S’agissant de la démocratie tous les rythmes doivent être en permanence accélérés. J’aime et je respecte l’Afrique. Je connais bien son histoire et beaucoup de ses hommes. Elle a, c’est vrai, son rythme de respiration. Je ferai tout, en ce qui me concerne, pour accélérer le rythme démocratique que je n’avais pas évoqué, mais que j’évoque puisque vous me posez la question.

QUESTION - Monsieur le Président, le récent Sommet du G8 tenu à Cologne en Allemagne a accueilli favorablement ce que l’on a appelé l’initiative de Cologne qui vise un allègement plus radical de la dette des pays les plus endettés.
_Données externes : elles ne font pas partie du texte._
Lemma merge_history_sound_witness :
  mergeDetails (T := time_ref) demo_events demo_existing "t" = Some demo_details ∧
  (length (dpt_History demo_details) ≤ 10)%nat ∧
  StronglySorted newer (dpt_History demo_details).
Proof.
  split; [vm_compute; reflexivity|].
  destruct (merge_history_sound (T := time_ref) demo_events demo_existing "t" demo_details)
    as (H1 & H2 & _); [vm_compute; reflexivity|]. split; assumption.
Defined.

Lemma merge_newest_decides_witness :
  dpt_ComplianceState demo_details =
  parseComplianceFromMessage "NonCompliant; violation - missing".
Proof.
  pose proof (merge_newest_decides (T := time_ref) demo_events demo_existing "t" demo_details) as H.
  destruct H as [H _]; [vm_compute; reflexivity|]. exact H.
Defined.

Lemma merge_idempotent_witness :
  mergeDetails (T := time_ref) [] [Some demo_details] "t" = Some demo_details.
Proof.
  apply (merge_idempotent (T := time_ref) demo_events demo_existing "t" demo_details).
  - vm_compute. reflexivity.
  - repeat (apply Forall_cons; split; [vm_compute; eexists; reflexivity|]). apply Forall_nil, I.
  - apply (bool_decide_unpack _). vm_compute. exact I.
Defined.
Quelle chance cette énième initiative a-t-elle d’aboutir ?

LE PRÉSIDENT - Enième, c’est beaucoup, même si vous avez raison de souligner que ce n’est pas la première... La France avait été à l’origine de la première initiative sérieuse, à l’occasion du G8 de Lyon, lorsque nous avions décidé de porter à 80% les possibilités de réduction des dettes des pays les plus pauvres. C’était une bonne décision. Elle n’a pas été appliquée avec la vigueur nécessaire. En ce sens que les organisations internationales ont été longues, très longues, à déterminer les pays qui pouvaient en profiter. Si bien que, trois ou quatre ans après, on s’est aperçu que seul un petit nombre de pays en avaient bénéficié, petit par rapport à l’ambition. C’est pourquoi nous avons décidé, lorsque nous avons préparé Cologne, de donner une vraie impulsion. On a retenu, à juste titre, la possibilité d’annuler les dettes des pays les plus pauvres. On a retenu des critères qui permettaient l’établissement de listes beaucoup plus larges. Ce que nous n’avons pas beaucoup dit publiquement, mais qui est, à mes yeux, aussi important que le reste, c’est que nous avons pris la décision d’accélérer considérablement le processus de mise en oeuvre. Si bien que, si nous avons été nous un peu déçus, nous Français qui sommes, vous le savez, des militants de la suppression de l’atténuation de l’aide des pays les plus pauvres, je pense que le processus de Cologne, lui, va donner satisfaction, d’abord aux intéressés, et ensuite à ceux qui en ont été les promoteurs.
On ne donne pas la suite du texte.